"""

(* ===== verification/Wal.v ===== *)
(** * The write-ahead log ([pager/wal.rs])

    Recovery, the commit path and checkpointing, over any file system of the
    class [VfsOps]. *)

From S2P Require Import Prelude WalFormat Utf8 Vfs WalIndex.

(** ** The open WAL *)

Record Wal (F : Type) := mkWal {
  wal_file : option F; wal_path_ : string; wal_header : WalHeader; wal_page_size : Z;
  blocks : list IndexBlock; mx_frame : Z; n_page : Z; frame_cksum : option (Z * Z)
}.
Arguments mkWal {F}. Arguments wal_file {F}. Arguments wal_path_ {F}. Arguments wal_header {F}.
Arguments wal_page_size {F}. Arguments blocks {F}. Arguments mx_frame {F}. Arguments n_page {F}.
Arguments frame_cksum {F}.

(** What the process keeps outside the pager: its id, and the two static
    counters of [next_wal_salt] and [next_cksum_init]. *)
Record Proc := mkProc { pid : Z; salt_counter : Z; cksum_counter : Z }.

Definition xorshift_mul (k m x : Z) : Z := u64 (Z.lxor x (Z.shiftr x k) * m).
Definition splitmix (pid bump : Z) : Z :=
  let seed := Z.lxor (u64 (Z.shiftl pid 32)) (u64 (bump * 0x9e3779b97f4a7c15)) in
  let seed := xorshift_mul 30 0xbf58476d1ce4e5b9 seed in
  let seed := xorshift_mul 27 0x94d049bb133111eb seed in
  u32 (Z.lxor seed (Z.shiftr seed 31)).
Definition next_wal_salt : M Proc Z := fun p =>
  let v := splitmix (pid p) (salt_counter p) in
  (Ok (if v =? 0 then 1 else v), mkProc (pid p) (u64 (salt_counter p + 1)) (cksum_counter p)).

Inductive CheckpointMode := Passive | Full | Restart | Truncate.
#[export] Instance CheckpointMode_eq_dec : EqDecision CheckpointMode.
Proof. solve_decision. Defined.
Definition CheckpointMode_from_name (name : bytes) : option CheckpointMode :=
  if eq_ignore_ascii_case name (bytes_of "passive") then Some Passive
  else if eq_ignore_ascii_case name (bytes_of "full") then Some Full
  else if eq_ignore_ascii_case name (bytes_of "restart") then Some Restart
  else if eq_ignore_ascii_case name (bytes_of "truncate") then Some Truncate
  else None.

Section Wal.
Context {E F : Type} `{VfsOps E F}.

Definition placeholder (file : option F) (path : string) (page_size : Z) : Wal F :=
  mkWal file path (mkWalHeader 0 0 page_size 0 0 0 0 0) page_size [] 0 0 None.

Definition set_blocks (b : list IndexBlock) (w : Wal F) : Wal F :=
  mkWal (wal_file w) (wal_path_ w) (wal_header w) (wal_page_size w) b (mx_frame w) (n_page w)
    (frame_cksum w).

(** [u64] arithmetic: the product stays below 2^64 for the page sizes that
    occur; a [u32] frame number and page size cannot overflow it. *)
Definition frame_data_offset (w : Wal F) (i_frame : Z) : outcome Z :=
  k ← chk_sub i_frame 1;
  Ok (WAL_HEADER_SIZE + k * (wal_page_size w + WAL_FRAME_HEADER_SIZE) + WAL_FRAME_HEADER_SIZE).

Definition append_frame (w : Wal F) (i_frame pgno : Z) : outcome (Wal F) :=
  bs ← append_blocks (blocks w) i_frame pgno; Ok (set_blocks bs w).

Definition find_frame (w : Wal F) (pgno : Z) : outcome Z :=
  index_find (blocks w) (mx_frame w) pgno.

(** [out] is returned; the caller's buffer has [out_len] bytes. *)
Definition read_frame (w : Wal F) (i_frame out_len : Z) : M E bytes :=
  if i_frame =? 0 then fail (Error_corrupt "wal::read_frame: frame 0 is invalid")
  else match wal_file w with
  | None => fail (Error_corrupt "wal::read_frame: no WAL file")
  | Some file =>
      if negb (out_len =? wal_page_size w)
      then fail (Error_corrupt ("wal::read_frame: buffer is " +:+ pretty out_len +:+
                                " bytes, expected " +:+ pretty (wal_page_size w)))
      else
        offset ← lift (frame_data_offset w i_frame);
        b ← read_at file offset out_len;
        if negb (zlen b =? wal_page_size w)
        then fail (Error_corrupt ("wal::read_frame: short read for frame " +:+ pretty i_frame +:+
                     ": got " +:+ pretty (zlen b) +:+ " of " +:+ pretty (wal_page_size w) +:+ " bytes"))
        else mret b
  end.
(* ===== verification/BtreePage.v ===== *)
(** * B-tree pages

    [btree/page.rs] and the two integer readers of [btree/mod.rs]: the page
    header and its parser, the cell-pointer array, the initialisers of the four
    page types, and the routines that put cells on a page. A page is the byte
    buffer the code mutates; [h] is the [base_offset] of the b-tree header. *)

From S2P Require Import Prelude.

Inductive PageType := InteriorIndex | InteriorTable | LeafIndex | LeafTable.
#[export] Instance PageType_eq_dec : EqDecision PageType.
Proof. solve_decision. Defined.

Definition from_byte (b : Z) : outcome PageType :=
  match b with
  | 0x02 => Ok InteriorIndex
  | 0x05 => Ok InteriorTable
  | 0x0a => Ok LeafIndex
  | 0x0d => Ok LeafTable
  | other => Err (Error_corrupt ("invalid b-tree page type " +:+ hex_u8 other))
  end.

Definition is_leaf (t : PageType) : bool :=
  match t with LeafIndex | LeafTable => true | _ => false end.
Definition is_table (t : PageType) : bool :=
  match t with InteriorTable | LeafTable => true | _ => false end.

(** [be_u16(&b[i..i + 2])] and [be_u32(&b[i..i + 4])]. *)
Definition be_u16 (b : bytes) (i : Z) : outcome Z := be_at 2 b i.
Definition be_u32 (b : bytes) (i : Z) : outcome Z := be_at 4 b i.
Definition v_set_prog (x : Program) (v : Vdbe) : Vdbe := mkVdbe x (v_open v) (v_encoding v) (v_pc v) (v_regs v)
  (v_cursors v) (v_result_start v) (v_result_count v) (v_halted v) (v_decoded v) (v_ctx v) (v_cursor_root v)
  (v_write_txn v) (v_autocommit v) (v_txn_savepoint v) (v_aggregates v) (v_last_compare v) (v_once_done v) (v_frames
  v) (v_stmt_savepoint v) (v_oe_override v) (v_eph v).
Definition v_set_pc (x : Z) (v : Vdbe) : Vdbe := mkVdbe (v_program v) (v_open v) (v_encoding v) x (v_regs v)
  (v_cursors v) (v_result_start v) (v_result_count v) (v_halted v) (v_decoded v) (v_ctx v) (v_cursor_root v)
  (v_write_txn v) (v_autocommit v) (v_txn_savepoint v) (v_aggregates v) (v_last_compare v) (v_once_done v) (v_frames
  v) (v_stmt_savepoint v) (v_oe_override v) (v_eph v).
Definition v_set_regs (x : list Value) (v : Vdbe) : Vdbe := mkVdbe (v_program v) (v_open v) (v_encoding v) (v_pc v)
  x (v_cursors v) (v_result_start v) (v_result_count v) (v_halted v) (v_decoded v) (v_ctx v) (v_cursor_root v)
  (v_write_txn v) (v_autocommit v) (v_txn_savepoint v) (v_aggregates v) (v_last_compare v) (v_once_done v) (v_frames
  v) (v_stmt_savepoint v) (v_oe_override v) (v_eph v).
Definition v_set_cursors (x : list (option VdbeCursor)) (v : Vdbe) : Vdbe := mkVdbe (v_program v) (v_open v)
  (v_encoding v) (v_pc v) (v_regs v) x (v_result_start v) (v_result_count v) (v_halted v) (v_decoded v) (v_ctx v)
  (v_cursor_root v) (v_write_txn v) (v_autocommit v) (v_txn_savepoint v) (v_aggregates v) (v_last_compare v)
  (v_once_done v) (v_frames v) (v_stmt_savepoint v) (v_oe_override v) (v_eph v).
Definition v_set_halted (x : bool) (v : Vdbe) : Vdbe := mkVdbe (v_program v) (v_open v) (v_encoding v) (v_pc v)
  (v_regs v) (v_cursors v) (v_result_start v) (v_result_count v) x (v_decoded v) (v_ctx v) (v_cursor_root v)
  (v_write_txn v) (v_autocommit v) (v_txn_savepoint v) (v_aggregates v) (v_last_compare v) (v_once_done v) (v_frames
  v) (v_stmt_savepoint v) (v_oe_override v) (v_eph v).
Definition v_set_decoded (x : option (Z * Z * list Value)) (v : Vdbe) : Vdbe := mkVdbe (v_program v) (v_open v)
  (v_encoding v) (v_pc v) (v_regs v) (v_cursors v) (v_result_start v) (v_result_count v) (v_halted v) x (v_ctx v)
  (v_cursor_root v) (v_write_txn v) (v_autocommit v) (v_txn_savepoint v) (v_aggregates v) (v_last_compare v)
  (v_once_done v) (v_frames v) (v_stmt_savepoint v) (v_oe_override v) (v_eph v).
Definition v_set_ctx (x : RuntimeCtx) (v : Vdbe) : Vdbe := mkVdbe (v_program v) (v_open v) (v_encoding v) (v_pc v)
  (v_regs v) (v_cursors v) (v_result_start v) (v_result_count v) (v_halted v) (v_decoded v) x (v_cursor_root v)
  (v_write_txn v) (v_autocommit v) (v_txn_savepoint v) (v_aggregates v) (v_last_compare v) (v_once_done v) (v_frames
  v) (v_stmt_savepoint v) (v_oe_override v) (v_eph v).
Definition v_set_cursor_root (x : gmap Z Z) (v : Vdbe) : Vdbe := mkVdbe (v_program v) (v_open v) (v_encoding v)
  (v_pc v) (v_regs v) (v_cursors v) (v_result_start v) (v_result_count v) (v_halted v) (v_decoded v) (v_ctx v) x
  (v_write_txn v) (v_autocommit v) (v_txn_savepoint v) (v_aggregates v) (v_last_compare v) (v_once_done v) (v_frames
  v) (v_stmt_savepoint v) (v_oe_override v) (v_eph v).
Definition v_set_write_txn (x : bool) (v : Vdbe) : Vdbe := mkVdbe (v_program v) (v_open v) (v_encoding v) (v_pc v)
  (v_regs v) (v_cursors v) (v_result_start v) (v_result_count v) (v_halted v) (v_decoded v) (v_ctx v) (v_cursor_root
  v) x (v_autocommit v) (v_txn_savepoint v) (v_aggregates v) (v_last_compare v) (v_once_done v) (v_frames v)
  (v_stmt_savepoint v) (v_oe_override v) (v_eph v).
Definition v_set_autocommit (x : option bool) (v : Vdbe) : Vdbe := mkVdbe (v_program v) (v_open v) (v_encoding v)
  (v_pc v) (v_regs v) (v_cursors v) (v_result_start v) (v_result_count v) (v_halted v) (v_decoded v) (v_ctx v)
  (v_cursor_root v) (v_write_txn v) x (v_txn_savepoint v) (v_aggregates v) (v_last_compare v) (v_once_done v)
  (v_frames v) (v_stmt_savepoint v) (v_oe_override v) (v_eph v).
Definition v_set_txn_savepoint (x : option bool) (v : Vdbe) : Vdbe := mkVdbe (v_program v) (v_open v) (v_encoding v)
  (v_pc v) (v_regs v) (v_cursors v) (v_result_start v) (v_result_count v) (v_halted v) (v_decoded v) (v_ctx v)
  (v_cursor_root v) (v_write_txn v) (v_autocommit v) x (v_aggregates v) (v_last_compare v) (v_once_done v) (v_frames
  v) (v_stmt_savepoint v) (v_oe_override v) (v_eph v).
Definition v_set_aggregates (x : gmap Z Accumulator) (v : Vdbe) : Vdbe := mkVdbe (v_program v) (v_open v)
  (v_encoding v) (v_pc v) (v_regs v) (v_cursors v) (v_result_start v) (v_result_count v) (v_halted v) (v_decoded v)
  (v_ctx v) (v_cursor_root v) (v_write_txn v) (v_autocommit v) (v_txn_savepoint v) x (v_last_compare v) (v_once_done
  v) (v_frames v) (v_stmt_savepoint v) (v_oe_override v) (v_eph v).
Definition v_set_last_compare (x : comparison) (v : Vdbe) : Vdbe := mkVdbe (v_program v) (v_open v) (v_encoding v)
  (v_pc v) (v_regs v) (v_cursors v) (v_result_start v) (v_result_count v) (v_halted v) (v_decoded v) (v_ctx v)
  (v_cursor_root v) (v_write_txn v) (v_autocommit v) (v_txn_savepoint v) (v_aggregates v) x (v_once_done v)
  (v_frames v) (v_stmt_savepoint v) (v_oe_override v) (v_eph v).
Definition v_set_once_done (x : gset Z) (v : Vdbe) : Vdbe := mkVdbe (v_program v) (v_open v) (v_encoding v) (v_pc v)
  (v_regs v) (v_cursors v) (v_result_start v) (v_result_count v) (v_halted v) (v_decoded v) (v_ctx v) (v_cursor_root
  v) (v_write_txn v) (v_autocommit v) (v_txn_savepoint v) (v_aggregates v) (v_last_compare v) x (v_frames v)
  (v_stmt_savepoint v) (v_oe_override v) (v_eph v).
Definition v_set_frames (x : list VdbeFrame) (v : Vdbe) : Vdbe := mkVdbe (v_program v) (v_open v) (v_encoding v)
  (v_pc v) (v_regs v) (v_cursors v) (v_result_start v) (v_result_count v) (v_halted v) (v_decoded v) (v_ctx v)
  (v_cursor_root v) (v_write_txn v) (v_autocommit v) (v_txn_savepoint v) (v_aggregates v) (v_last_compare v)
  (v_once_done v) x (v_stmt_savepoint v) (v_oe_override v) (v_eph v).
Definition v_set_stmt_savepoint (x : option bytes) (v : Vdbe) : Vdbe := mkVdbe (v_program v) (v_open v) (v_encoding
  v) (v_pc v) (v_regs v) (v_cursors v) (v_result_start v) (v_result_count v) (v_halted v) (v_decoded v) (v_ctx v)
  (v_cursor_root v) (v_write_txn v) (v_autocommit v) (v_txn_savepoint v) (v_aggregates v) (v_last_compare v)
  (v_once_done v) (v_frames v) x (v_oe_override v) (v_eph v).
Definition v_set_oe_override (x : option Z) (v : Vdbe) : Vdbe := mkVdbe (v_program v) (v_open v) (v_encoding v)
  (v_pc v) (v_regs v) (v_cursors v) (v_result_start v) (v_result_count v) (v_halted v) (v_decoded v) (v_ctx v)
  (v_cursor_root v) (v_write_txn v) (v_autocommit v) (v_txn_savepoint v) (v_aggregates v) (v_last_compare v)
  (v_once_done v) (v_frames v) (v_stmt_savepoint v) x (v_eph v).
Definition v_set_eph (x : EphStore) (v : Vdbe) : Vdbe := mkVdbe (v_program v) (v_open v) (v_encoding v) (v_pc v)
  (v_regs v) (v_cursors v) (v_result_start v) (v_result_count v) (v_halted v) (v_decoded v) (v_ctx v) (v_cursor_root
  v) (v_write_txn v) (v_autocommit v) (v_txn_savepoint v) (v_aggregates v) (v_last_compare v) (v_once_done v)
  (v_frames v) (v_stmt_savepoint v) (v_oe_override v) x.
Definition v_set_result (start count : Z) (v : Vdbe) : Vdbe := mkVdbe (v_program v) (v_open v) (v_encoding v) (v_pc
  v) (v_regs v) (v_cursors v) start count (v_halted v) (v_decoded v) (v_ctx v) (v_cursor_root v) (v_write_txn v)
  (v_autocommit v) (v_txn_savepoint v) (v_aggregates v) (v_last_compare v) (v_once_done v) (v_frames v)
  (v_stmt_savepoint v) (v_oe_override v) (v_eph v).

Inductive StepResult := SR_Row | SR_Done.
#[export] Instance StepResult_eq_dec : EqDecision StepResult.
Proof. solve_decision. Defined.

"""

**Exercise brief**
Every line above that includes the word "zlen" must appear in the answer.

**Task solution**
        if negb (zlen b =? wal_page_size w)
                     ": got " +:+ pretty (zlen b) +:+ " of " +:+ pretty (wal_page_size w) +:+ " bytes"))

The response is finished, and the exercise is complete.